(** Storing a packet the cursor has not passed keeps the ring invariant, with [highest] the farther of the two. *)
Lemma insert_ring_inv k r s :
  ring_inv k r -> started r = true -> in_u32 (s_seq s) -> s_state s = slotFilled ->
  Num32.Less (s_seq s) (deliverNext r) = false ->
  let r1 := set_slot (s_seq s) s r in
  ring_inv k (if Num32.Less (highest r) (s_seq s) then r1 <| highest := s_seq s |> else r1).
Proof.
  intros Hinv Hst Hn Hf Hless. cbv zeta. pose proof (lead_range k r Hinv Hst) as Hl.
  destruct (lead_spec r (ri_highest _ _ Hinv)) as [Hhigh _].
  set (a := ahead r (s_seq s)). assert (Ha : s_seq s = u32 (deliverNext r + a)) by (by apply ahead_seq).
  assert (Ha31 : 0 <= a < 2 ^ 31).
  { split; [apply u32_range|]. pose proof (u32_range (s_seq s - deliverNext r)). unfold Num32.Less, less in Hless.
    rewrite (half_eq 32) in Hless. change (uwrap 32) with u32 in Hless. unfold a, ahead. pose proof (ri_cursor _ _ Hinv).
    destruct (Z.eqb_spec (u32 (deliverNext r - s_seq s)) 0); destruct (Z.leb_spec (u32 (deliverNext r - s_seq s)) (2 ^ (32 - 1)));
      simpl in Hless; try done; u32_lia. }
  assert (Hfar : Num32.Less (highest r) (s_seq s) = (lead r <? a)).
  { unfold Num32.Less. rewrite (less_distance 32), (distance_unique 32 _ _ (a - lead r)); [case_cmp; lia|lia|done|].
    change (uwrap 32) with u32. rewrite <-Hhigh, u32_add_l, Ha. f_equal. lia. }
  assert (Hr1 : ring_shape k (set_slot (s_seq s) s r) /\ ring_home (set_slot (s_seq s) s r)).
  { split; [apply set_slot_shape, Hinv|]. eapply set_slot_home; [apply Hinv..|done]. }
  destruct Hr1 as [Hsh Hho].
  assert (Hb : forall n t, buffered (set_slot (s_seq s) s r) n = Some t -> ahead r n <= Z.max (lead r) a).
  { intros n t. rewrite (buffered_set_slot k) by apply Hinv. case_decide as E.
    - destruct (holds s n) eqn:Eh; [|done]. intros _. apply holds_true in Eh as [_ <-]. fold a. lia.
    - intros Hbn. pose proof (buffered_ahead k r Hinv Hst _ _ Hbn). lia. }
  rewrite Hfar. destruct (Z.ltb_spec (lead r) a) as [Hlt|Hge].
  - set (r' := set_slot (s_seq s) s r <| highest := s_seq s |>).
    assert (Hlead : lead r' = a).
    { unfold lead, Num32.Distance. apply distance_unique; [apply numeric_32|lia|done|].
      change (uwrap 32) with u32. symmetry. exact Ha. }
    split; [exact Hsh|exact Hho|apply Hinv|done|]. unfold ring_window. change (started r') with (started r).
    rewrite Hst, Hlead. split; [lia|]. intros n t Hn'. specialize (Hb n t Hn'). change (ahead r' n) with (ahead r n). lia.
  - split; [exact Hsh|exact Hho|apply Hinv|apply Hinv|]. unfold ring_window. change (started (set_slot _ _ r)) with (started r).
    rewrite Hst. change (lead (set_slot (s_seq s) s r)) with (lead r). split; [lia|].
    intros n t Hn'. specialize (Hb n t Hn'). change (ahead (set_slot (s_seq s) s r) n) with (ahead r n). lia.
Qed.

(** The timer flags two flows share. *)
Definition same_timers (f f' : Flow) : Prop :=
  playoutArmed (receiver f') = playoutArmed (receiver f) /\ nackArmed (receiver f') = nackArmed (receiver f).

(** ** The steps of feed *)

Ltac frame :=
  match goal with H : recv_inv ?k ?f |- recv_inv ?k _ =>
    eapply (recv_inv_frame k f); [exact H|split; done|done..|first [by apply (rv_outputs k f), H|apply fifo_push_wf; by apply (rv_outputs k f), H]]
  end.

Lemma feed_ips_inv k now f : recv_inv k f -> recv_inv k (feed_ips now f).
Proof. intros H. unfold feed_ips. destruct (started (receiver f)); frame. Qed.

Lemma feed_framing_change_inv k now pkt f : recv_inv k f -> recv_inv k (feed_framing_change now pkt f).
Proof. intros H. unfold feed_framing_change. destruct (_ && _ && _); [frame|done]. Qed.

Lemma too_late_inv k pkt f : recv_inv k f -> recv_inv k (too_late pkt f).
Proof. intros H. unfold too_late. destruct (Retransmit pkt); frame. Qed.

Lemma feed_track_inv k pkt t f : recv_inv k f -> recv_inv k (feed_track pkt t f).
Proof. intros H. unfold feed_track. destruct (_ <? _); [frame|done]. Qed.

Lemma feed_packet_time_inv k now pkt f : recv_inv k f -> recv_inv k (feed_packet_time now pkt f).2.
Proof.
  intros H. unfold feed_packet_time. destruct (bool_decide _); [done|].
  destruct (wraps_back now pkt f); cbn [snd]; [frame|done].
Qed.

Lemma zeroed_buffered r n : buffered (r <| ring ::= fmap (fun _ => slot_zero) |>) n = None.
Proof.
  unfold buffered, slot_at. set (r' := upd _ _ _). change (ring r') with ((fun _ => slot_zero) <$> ring r).
  rewrite list_lookup_fmap. by destruct (ring r !! _).
Qed.

(** A reset empties the buffer and the missing queue, and keeps the ring. *)
Lemma resetReceiver_frame f :
  let f' := resetReceiver f in
  ring (receiver f') = (fun _ => slot_zero) <$> ring (receiver f) /\ mask (receiver f') = mask (receiver f) /\
  started (receiver f') = false /\ deliverNext (receiver f') = deliverNext (receiver f) /\
  highest (receiver f') = highest (receiver f) /\ lastFound (receiver f') = lastFound (receiver f) /\
  missing (receiver f') = [] /\ missingCount (receiver f') = 0 /\ cfg f' = cfg f /\
  missingCounterMax f' = missingCounterMax f /\ events f' = events f /\ outputs f' = outputs f.
Proof. by split_and!. Qed.

Lemma resetReceiver_inv k f : recv_inv k f -> recv_inv k (resetReceiver f).
Proof.
  intros [[[Hsh _ Hc Hh _] ?] _ _].
  destruct (resetReceiver_frame f) as (E1 & E2 & E3 & E4 & E5 & E6 & E7 & E8 & E9 & E10 & E11 & E12).
  generalize dependent (resetReceiver f). intros f' E1 E2 E3 E4 E5 E6 E7 E8 E9 E10 E11 E12.
  assert (Hn : forall n, buffered (receiver f') n = None).
  { intros n. rewrite (buffered_ext (receiver f <| ring ::= fmap (fun _ => slot_zero) |>)) by done. apply zeroed_buffered. }
  split; [|by rewrite E7|by right]. split; rewrite ?E3, ?E6, ?E7, ?E8, ?E9, ?E10, ?E11, ?E12; try done; try lia.
  split; [| |by rewrite E4|by rewrite E5|unfold ring_window; by rewrite E3].
  - unfold ring_shape, zlen in *. by rewrite E1, E2, length_fmap.
  - intros i s Hl. rewrite E1, list_lookup_fmap in Hl. by destruct (ring (receiver f) !! i); simplify_eq/=.
Qed.

Lemma feed_flow_change_inv k pkt f : recv_inv k f -> recv_inv k (feed_flow_change pkt f).
Proof.
  intros H. unfold feed_flow_change. destruct (_ && _ && _); [|done].
  apply resetReceiver_inv in H. frame.
Qed.

(** [start] writes the anchor and the packet, arms the playout timer, and perhaps the echo timer. *)
Lemma start_split now path pkt f :
  let d := Timestamp.Add now (recoveryBuffer f) in
  exists f0, (start now path pkt f = armPlayout d f0 \/ exists o, start now path pkt f = emit o (armPlayout d f0)) /\
    same_timers f f0 /\
    ring (receiver f0) = ring (set_slot (Seq pkt) (packet_slot now path pkt now d) (receiver f)) /\
    mask (receiver f0) = mask (receiver f) /\ started (receiver f0) = true /\
    deliverNext (receiver f0) = Seq pkt /\ highest (receiver f0) = Seq pkt /\ lastFound (receiver f0) = Seq pkt /\
    missing (receiver f0) = missing (receiver f) /\ missingCount (receiver f0) = missingCount (receiver f) /\
    cfg f0 = cfg f /\ missingCounterMax f0 = missingCounterMax f /\ events f0 = events f /\ outputs f0 = outputs f.
Proof.
  cbv zeta. unfold start. cbv zeta. set (f0 := count_by _ _ _). exists f0. split; [|by unfold same_timers].
  destruct (NoRecovery _); eauto.
Qed.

·····

Give back precisely the lines above that start at the line containing "assert (Ha31 : 0 <= a < 2 ^ 31)." and end at the line containing "case_decide as E.", inclusive. No other lines belong in the output.

■ **SOLUTION TO THIS EXERCISE**
  assert (Ha31 : 0 <= a < 2 ^ 31).
  { split; [apply u32_range|]. pose proof (u32_range (s_seq s - deliverNext r)). unfold Num32.Less, less in Hless.
    rewrite (half_eq 32) in Hless. change (uwrap 32) with u32 in Hless. unfold a, ahead. pose proof (ri_cursor _ _ Hinv).
    destruct (Z.eqb_spec (u32 (deliverNext r - s_seq s)) 0); destruct (Z.leb_spec (u32 (deliverNext r - s_seq s)) (2 ^ (32 - 1)));
      simpl in Hless; try done; u32_lia. }
  assert (Hfar : Num32.Less (highest r) (s_seq s) = (lead r <? a)).
  { unfold Num32.Less. rewrite (less_distance 32), (distance_unique 32 _ _ (a - lead r)); [case_cmp; lia|lia|done|].
    change (uwrap 32) with u32. rewrite <-Hhigh, u32_add_l, Ha. f_equal. lia. }
  assert (Hr1 : ring_shape k (set_slot (s_seq s) s r) /\ ring_home (set_slot (s_seq s) s r)).
  { split; [apply set_slot_shape, Hinv|]. eapply set_slot_home; [apply Hinv..|done]. }
  destruct Hr1 as [Hsh Hho].
  assert (Hb : forall n t, buffered (set_slot (s_seq s) s r) n = Some t -> ahead r n <= Z.max (lead r) a).
  { intros n t. rewrite (buffered_set_slot k) by apply Hinv. case_decide as E.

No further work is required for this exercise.